I have a series of VERY dirty CSV files.
They look like this:
,"File Inputs",,,,,,,,,,,"Email Category",,"Contact Info Category",
RecCtr,Attom_ID,PeopleID,"First Name","Last Name",AddressFullStreet,City,State,Zip," ","Individual Level Match"," ","Email Address"," ",Phone,"Phone Type"
1,19536969,80209511,ANTHONY1,MACCA1,"123 Main RD","Anytown",MA,12345
2,169874349,80707224,ANTHONY2,MACCA2,"123 Main RD","Anytown",MA,12345
3,1057347,81837554,ANTHONY3,MACCA3,"123 Main RD","Anytown",MA,12345
4,36946575,81869227,ANTHONY3,MACCA4,"123 Main RD","Anytown",MA,12345,,YES,,,,1234567890,Mobile
as you can see above, there are 16 elements. lines 1,2,3 are bad, line 4 is good.
I am using this piece of code in an attempt to read them.
df = pd.read_csv(file, skiprows=2, dtype=str, header=None)
df.columns = ['RecCtr', 'Attom_ID', 'PeopleID', 'First_Name', 'Last_Name', 'AddressFullStreet', 'City', 'State', 'Zip', 'blank1', 'Individual_Level_Match', 'blank2', 'Email_Address', 'blank3', 'Phone', 'Phone_Type'
]
df = df.replace({pd.np.nan: None})
my problem is that I don't know how to tell the system I have 16 elements, and any of the lines that are NOT 16 elements should be skipped.

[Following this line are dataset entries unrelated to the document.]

Definition scimListUsers (e : cp_env) (filter : string) (s : Server) : Server :=
  if negb (cf_db (config s)) then http_error 503 "service unavailable" s
  else if negb (String.eqb filter "") && Contains filter "userName eq" then
    let found := match quoted filter with
                 | None => []
                 | Some email => match lookup_row (ce_down e "GetUserByEmail") (GetUserByEmail email (db s)) with Some u => [u] | None => [] end
                 end in
    http_json 200 (HScimUsers (userToSCIM <$> found)) s
  else if ce_down e "ListUsers" then http_error 500 "query error" s
  else http_json 200 (HScimUsers (userToSCIM <$> users_by_creation (db s))) s.

Definition scim_user (u : User) : http_body := HScimUser (u_ID u) (u_Email u) (u_Name u).

Definition scimGetUser (e : cp_env) (id : string) (s : Server) : Server :=
  if negb (cf_db (config s)) then http_error 503 "service unavailable" s
  else
    match lookup_row (ce_down e "GetUserByID") (GetUserByID id (db s)) with
    | None => http_json 404 (HScimError "User not found") s
    | Some user => http_json 200 (scim_user user) s
    end.

(** The address and the name of a new user. *)
Definition scim_email (u : SCIMUser) : string :=
  if String.eqb (su_UserName u) "" then match su_Emails u with m :: _ => se_Value m | [] => ""%string end else su_UserName u.

Definition scim_name (u : SCIMUser) : string :=
  let name := match su_Name u with
              | None => ""%string
              | Some n => if String.eqb (sn_Formatted n) "" then TrimSpace (sn_GivenName n +:+ " " +:+ sn_FamilyName n) else sn_Formatted n
              end in
  if String.eqb name "" then scim_email u else name.

Definition scimCreateUser (e : cp_env) (body : string) (s : Server) : Server :=
  if negb (cf_db (config s)) then http_error 503 "service unavailable" s
  else
    match decode_body (dec_struct SCIMUser_fields) zero_SCIMUser body with
    | None => http_error 400 "invalid request body" s
    | Some req =>
      if String.eqb (scim_email req) "" then http_error 400 "userName or emails[0].value is required" s
      else
        match CreateUser (ce_down e "CreateUser") (ce_down e "CreateUser(host)") (ce_uuidBytes e) (ce_uuid e "host") (ce_uuid e "user") (scim_email req)
                (scim_name req) "" (ce_now e) (db s) with
        | Err err => if is_unique_error err then http_json 409 (HScimError "User already exists") s else http_error 500 "create user error" s
        | Ok (user, t) => http_json 201 (scim_user user) (set_db t s)
        end
    end.
(* ===== verification/Relay.v ===== *)
(** * The relay (mclaude-relay: relay.go, main.go)

    The relay joins browsers to laptops that are not reachable: the connector of
    every laptop keeps a tunnel open, over which the relay multiplexes HTTP
    requests, WebSockets and terminals.  A handler is a function on the relay's
    state; a request that waits for a laptop is registered and finished by a
    later step (the laptop's answer, the end of the tunnel or a timeout).  The
    writes of a handler to several tunnels are listed in the order of the map;
    the program's order is unspecified. *)

From S2P Require Import Prelude GoStrings Base64 Json RelayUsers.
Open Scope Z_scope.
Open Scope go_scope.

(** ** Messages *)

(** Both ends encode the struct as JSON; [None] stands for no message. *)
Record TunnelMsg := {
  tm_Type : string; tm_ID : string;
  tm_Method : string; tm_Path : string; tm_Query : string; tm_Headers : list (string * list string); tm_Body : string;
  tm_Status : Z; tm_Data : string; tm_Binary : bool; tm_Code : Z; tm_Reason : string; tm_Rows : Z; tm_Cols : Z; tm_Command : string;
}.

Definition tunnel_msg (type id data : string) (binary : bool) (code : Z) (reason : string) : TunnelMsg :=
  {| tm_Type := type; tm_ID := id; tm_Method := ""; tm_Path := ""; tm_Query := ""; tm_Headers := []; tm_Body := ""; tm_Status := 0; tm_Data := data;
     tm_Binary := binary; tm_Code := code; tm_Reason := reason; tm_Rows := 0; tm_Cols := 0; tm_Command := "" |}.
Definition http_request (id method path query : string) (headers : list (string * list string)) (body : string) : TunnelMsg :=
  {| tm_Type := "http_request"; tm_ID := id; tm_Method := method; tm_Path := path; tm_Query := query; tm_Headers := headers; tm_Body := body;
     tm_Status := 0; tm_Data := ""; tm_Binary := false; tm_Code := 0; tm_Reason := ""; tm_Rows := 0; tm_Cols := 0; tm_Command := "" |}.
Definition http_response (id : string) (status : Z) (headers : list (string * list string)) (body : string) : TunnelMsg :=
  {| tm_Type := "http_response"; tm_ID := id; tm_Method := ""; tm_Path := ""; tm_Query := ""; tm_Headers := headers; tm_Body := body;
     tm_Status := status; tm_Data := ""; tm_Binary := false; tm_Code := 0; tm_Reason := ""; tm_Rows := 0; tm_Cols := 0; tm_Command := "" |}.
Definition ws_connect (id query : string) : TunnelMsg :=
  {| tm_Type := "ws_connect"; tm_ID := id; tm_Method := ""; tm_Path := ""; tm_Query := query; tm_Headers := []; tm_Body := ""; tm_Status := 0;
     tm_Data := ""; tm_Binary := false; tm_Code := 0; tm_Reason := ""; tm_Rows := 0; tm_Cols := 0; tm_Command := "" |}.
Definition ws_message (id data : string) (binary : bool) : TunnelMsg := tunnel_msg "ws_message" id data binary 0 "".
Definition ws_close (id : string) (code : Z) (reason : string) : TunnelMsg := tunnel_msg "ws_close" id "" false code reason.
Definition pty_data (id data : string) : TunnelMsg := tunnel_msg "pty_data" id data false 0 "".
Definition pty_close (id reason : string) : TunnelMsg := tunnel_msg "pty_close" id "" false 0 reason.
Definition pty_size (type id : string) (rows cols : Z) (command : string) : TunnelMsg :=
  {| tm_Type := type; tm_ID := id; tm_Method := ""; tm_Path := ""; tm_Query := ""; tm_Headers := []; tm_Body := ""; tm_Status := 0; tm_Data := "";
     tm_Binary := false; tm_Code := 0; tm_Reason := ""; tm_Rows := rows; tm_Cols := cols; tm_Command := command |}.

(** ** Requests and answers *)

(** An HTTP request, identified by a number: [hq_Query] are the parameters of the
    raw query, names of headers are in canonical form. *)
Record http_req := {
  hq_rid : nat; hq_Method : string; hq_Path : string; hq_RawQuery : string; hq_Query : string → string;
  hq_Headers : list (string * list string); hq_Body : string;
}.

Definition header_Get (name : string) (hs : list (string * list string)) : string :=
  match find_first (λ kv, String.eqb kv.1 name) hs with Some (_, v :: _) => v | _ => ""%string end.

(** Connections are numbered; [RJson] answers a JSON document. *)
Inductive r_out :=
| RError (rid : nat) (status : Z) (msg : string)
| RJson (rid : nat) (body : json)
| RAdmin (rid : nat) (a : admin_reply)
| RProxied (rid : nat) (status : Z) (headers : list (string * list string)) (body : string)
| RAborted (rid : nat)
| RPreflight (rid : nat)
| RStaticFile (rid : nat) (path : string)
| ToTunnel (conn : nat) (m : TunnelMsg)
| CloseTunnel (conn : nat)
| ToClient (conn : nat) (binary : bool) (payload : string)
| CloseClient (conn : nat)
| ToPty (conn : nat) (payload : string)
| ClosePty (conn : nat) (reason : string).

(** ** State *)

(** A tunnel whose handler runs: its connection is the key; [te_pending] the ids of
    its requests that wait. *)
Record tunnelEntry := { te_hostname : string; te_pending : gset string }.

(** What to do with an answer: proxy it to the browser, or merge it into the
    answer of a fanned out request ([prefix]: its session ids are prefixed). *)
Inductive waiter := WProxy (rid : nat) | WFan (rid : nat) (hostname : string) (prefix : bool).

Record fan := { fn_left : nat; fn_merged : list (gmap string json) }.

(** [wc_user], [ps_user]: the user of the handler. *)
Record wsClient := { wc_conn : nat; wc_user : User; wc_tunnelIDs : gmap string string; wc_ch : list TunnelMsg }.
Record ptySession := { ps_conn : nat; ps_user : User; ps_hostname : string }.

Record relay_config := { rc_tunnelToken : string; rc_legacyWebToken : string; rc_staticHost : option string }.

(** [tunnels]: the connection in use for a laptop; [closed]: the connections the
    relay has closed while their handler still runs; [waiting]: the requests that
    wait, with the connection they were sent on; [ptyHandlers]: the terminals whose
    handler runs, registered or not. *)
Record Relay := {
  rcfg : relay_config;
  users : store;
  tunnels : gmap string nat;
  entries : gmap nat tunnelEntry;
  closed : gset nat;
  waiting : gmap string (nat * waiter);
  fans : gmap nat fan;
  wsClients : gmap string wsClient;
  ptySessions : gmap string ptySession;
  ptyHandlers : gmap string ptySession;
  reqSeq : N; wsSeq : N; ptySeq : N;
  out : list r_out;
}.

It appears that line 1 in my code forces lines1-3 to be good, and then line 4 becomes bad.
How do I specify how many columns there are in order for line 1 to be skipped as bad. along with the others.
Thanks
change 1:
headers = ['RecCtr', 'Attom_ID', 'PeopleID', 'First_Name', 'Last_Name', 'AddressFullStreet', 'City', 'State', 'Zip', 'blank1', 'Individual_Level_Match', 'blank2', 'Email_Address', 'blank3', 'Phone', 'Phone_Type']
df = pd.read_csv(file, skiprows=2, dtype=str, header=headers)
Response:
raise ValueError("header must be integer or list of integers")
ValueError: header must be integer or list of integers